Comments

1
You can't get there from Bellingham; you don't have to go that far. US 20 (the North Cascades Highway) east from Burlington-Sedro Wooley is open, then south on 530 from Rockport a little past Concrete. It's about 2.5 hours, which is a hell of a commute. WSDOT has unusually cleared the Mountain Loop Highway early, which loops around south to Barlow Pass (still very snowy this time of year) and then Granite Falls. This is pretty rough going, with a long unpaved gravel stretch. Darrington's going to be in a tough spot until they reopen 530, which could be months and months.

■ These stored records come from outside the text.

Lemma recv_message s e s' n :
  recv_timeout s = (Message e, s') -> off_by n s -> off_by (n - 1) s' /\ he_sent s' = he_sent s.
Proof.
  unfold recv_timeout. destruct (he_sent s !! he_received s) as [x|] eqn:E.
  - intros [= -> <-] (Hr & Hq & k & Ek). apply lookup_lt_Some in E. split; [|done].
    split; [cbn; lia|]. split; [done|]. exists k. unfold pending in *. cbn. lia.
  - by destruct (he_sender s).
Qed.

Lemma recv_none s r s' : recv_timeout s = (r, s') -> (forall e, r <> Message e) -> s' = s.
Proof.
  unfold recv_timeout. destruct (he_sent s !! he_received s) as [x|].
  - intros [= <- <-] Hr. by destruct (Hr x).
  - by intros [= <- <-].
Qed.

Lemma set_sink_sink (s : HttpEventSink) (w : World HttpEventSink) : w_sink (set_sink s w) = s.
Proof. done. Qed.

Lemma step_off_by i ph w wk lake ph' w' wk' lake' n :
  worker_step i ph w wk lake = Ok (ph', w', wk', lake') -> off_by (n - in_hand ph) (w_sink w) ->
  off_by (n + settled_timeout ph - in_hand ph') (w_sink w').
Proof.
  intros E Ho. destruct ph as [|m| |received|]; cbn [thread_step in_hand settled_timeout] in *.
  - unfold thread_receive in E. destruct (time_to_flush_seconds _ _) as [r| | | |];
      cbn [mbind exec_bind] in E; try discriminate.
    destruct (recv_timeout (w_sink w)) as [received sink] eqn:Er. rewrite Z.sub_0_r in Ho.
    destruct received as [e| |]; injection E as <- <- <- <-; cbn [w_sink set_sink in_hand].
    + destruct (recv_message _ _ _ _ Er Ho) as [Ho' _]. by rewrite Z.add_0_r.
    + apply recv_none in Er; [subst sink|done]. by rewrite Z.add_0_r, Z.sub_0_r.
    + apply recv_none in Er; [subst sink|done]. rewrite Z.add_0_r, Z.sub_0_r. exact Ho.
  - destruct (handle_message _ _ _ _ _ _ _ _ _ _ _) as [wk2 [lake2 result]].
    destruct (ignore_error result); cbn [mbind exec_bind] in E; try discriminate.
    injection E as <- <- <- <-. by rewrite Z.add_0_r.
  - destruct (tick _ _ _ _ _) as [[m w2]| | | |] eqn:Et; cbn [mbind exec_bind] in E; try discriminate.
    injection E as <- <- <- <-. apply (tick_moves counted counted_notify) in Et.
    destruct Et as (_ & _ & _ & _ & Hk). cbn [in_hand]. rewrite Z.add_0_r. by apply Hk.
  - injection E as <- <- <- <-. cbn [w_sink set_sink]. apply (add_off_by (-1)) in Ho.
    destruct received; cbn [in_hand settled_timeout] in *;
      [by replace (n - 1 - -1) with (n + 0 - 0) in Ho by lia|by replace (n - 0 - -1) with (n + 1 - 0) in Ho by lia].
  - injection E as <- <- <- <-. by rewrite Z.add_0_r.
Qed.
(* ===== verification/Arrow.v ===== *)
(** * Arrow builders

    What the tables of the analytics rely on in the [arrow] crate: builders of
    columns, and a record batch that is made of a schema and columns that fit
    it.  The class [Arrow] holds the functions of the crate that can fail, and
    [LawfulArrow] their documented behaviour. *)

From S2P Require Import Prelude Float.

Inductive DataType :=
| Int8 | Int16 | Int32 | Int64 | UInt32 | Float64 | Utf8
| TimestampNanosecond (timezone : option string)
| Dictionary (key value : DataType)
| ListOf (name : string) (item : DataType) (nullable : bool)
| StructOf (fields : list (string * DataType * bool)).

Record Field := Field_new { fd_name : string; fd_type : DataType; fd_nullable : bool }.

Inductive cell :=
| CNull
| CInt (z : Z) | CFloat (x : f64) | CStr (s : string)
| CList (l : list cell) | CStruct (l : list cell).
Record Array := mkArray { a_type : DataType; a_values : list cell }.
Record RecordBatch := mkRecordBatch { rb_schema : list Field; rb_columns : list Array }.

(** A builder is what was appended; appending a value to a [PrimitiveBuilder]
    or to a [StringBuilder] does not fail. *)
Abbreviation PrimitiveBuilder := (list Z).
Abbreviation Float64Builder := (list f64).
Abbreviation StringBuilder := (list string).
Abbreviation StringDictionaryBuilder := (list string).
Definition append_value {A} (b : list A) (v : A) : list A := b ++ [v].

Definition finish_primitive (t : DataType) (b : PrimitiveBuilder) : Array := mkArray t (map CInt b).
Definition finish_f64 (b : Float64Builder) : Array := mkArray Float64 (map CFloat b).
Definition finish_string (b : StringBuilder) : Array := mkArray Utf8 (map CStr b).
Definition finish_dictionary (key : DataType) (b : StringDictionaryBuilder) : Array :=
  mkArray (Dictionary key Utf8) (map CStr b).
(** [finish().with_timezone_utc()] *)
Definition finish_timestamp (b : PrimitiveBuilder) : Array :=
  mkArray (TimestampNanosecond (Some "+00:00")) (map CInt b).

Class Arrow := {
  (** appending to a dictionary panics when its keys are exhausted *)
  dict_append : DataType -> StringDictionaryBuilder -> string -> exec StringDictionaryBuilder;
  RecordBatch_try_new : list Field -> list Array -> exec RecordBatch
}.

(** The number of keys of a type *)
Definition nb_keys (key : DataType) : Z :=
  match key with Int8 => 2 ^ 7 | Int16 => 2 ^ 15 | _ => 0 end.
Definition fits (key : DataType) (l : list string) : Prop :=
  Z.of_nat (size (list_to_set l : gset string)) <= nb_keys key.
#[export] Instance fits_dec key l : Decision (fits key l) := Z_le_dec _ _.

(** The columns of a batch: as many as fields, of their types and of one length *)
Definition batch_ok (schema : list Field) (columns : list Array) (n : nat) : Prop :=
  map fd_type schema = map a_type columns /\ columns <> [] /\
  Forall (fun c => length (a_values c) = n) columns.

Class LawfulArrow `{Arrow} := {
  dict_append_fits key b v :
    fits key (b ++ [v]) -> dict_append key b v = Ok (append_value b v);
  RecordBatch_try_new_ok schema columns n :
    batch_ok schema columns n -> RecordBatch_try_new schema columns = Ok (mkRecordBatch schema columns)
}.

Lemma fits_prefix key l1 l2 : fits key (l1 ++ l2) -> fits key l1.
Proof.
  unfold fits. intros H. etransitivity; [|exact H]. apply Nat2Z.inj_le, subseteq_size. rewrite list_to_set_app_L.
  set_solver.
Qed.

(** *** An implementation, for examples *)
#[global] Instance DataType_eq_dec : EqDecision DataType.
Proof.
  unfold EqDecision. fix go 1. intros x y. pose (Hgo := go : EqDecision DataType).
  destruct x, y; try (left; reflexivity); try (right; discriminate).
  - refine (cast_if (decide (timezone = timezone0))); congruence.
  - refine (cast_if_and (decide (x1 = y1)) (decide (x2 = y2))); congruence.
  - refine (cast_if_and3 (decide (name = name0)) (decide (x = y)) (decide (nullable = nullable0))); congruence.
  - refine (cast_if (decide (fields = fields0))); congruence.
Defined.

Definition simple_arrow : Arrow := {|
  dict_append key b v :=
    if decide (fits key (b ++ [v])) then Ok (append_value b v) else Panic;
  RecordBatch_try_new schema columns :=
    if decide (map fd_type schema = map a_type columns) then Ok (mkRecordBatch schema columns)
    else bail "column types must match schema types"
|}.

Lemma simple_arrow_lawful : @LawfulArrow simple_arrow.
Proof.
  split.
  - intros key b v H. cbn. by rewrite decide_True.
  - intros schema columns n (H & _). cbn. by rewrite decide_True.
Qed.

This is going to wind up with more loss of life and almost as much property as Mt. St. Helens.
2
"and it's possible some of the dead will never be exhumed"

- no, it isn't!

ALL of those killed will be recovered, unless you think that the mudslide some how buried people below the already existing ground level.

get an editor!
3
Suddenly Charles gives a shit about rural, white, gun owning, truck driving, single family home owning folk. Excuse while I grab my barf bag.
4

#3

And how many of these people are Prussian Blue-loving racist comment posters of the Seattle Times?

Gee, on a normal day of riding their duellies belching out metallic smoke along a tree-lined corridor, I'm sure they are listing to NPR and worrying about how Chindian taxi cab drivers are affected by Uber and how Kashama Sawant is going to them a higher minimum wage.

5
@2 Of course it's possible. With that much mud and debris, and a river that could have swept bodies away. It's absolutely possible there could be bodies never recovered.
6
@1: i have to figure they're clearing the MLH in case the access to Rockport is cut off for some reason. it takes forever to go that way even in summer.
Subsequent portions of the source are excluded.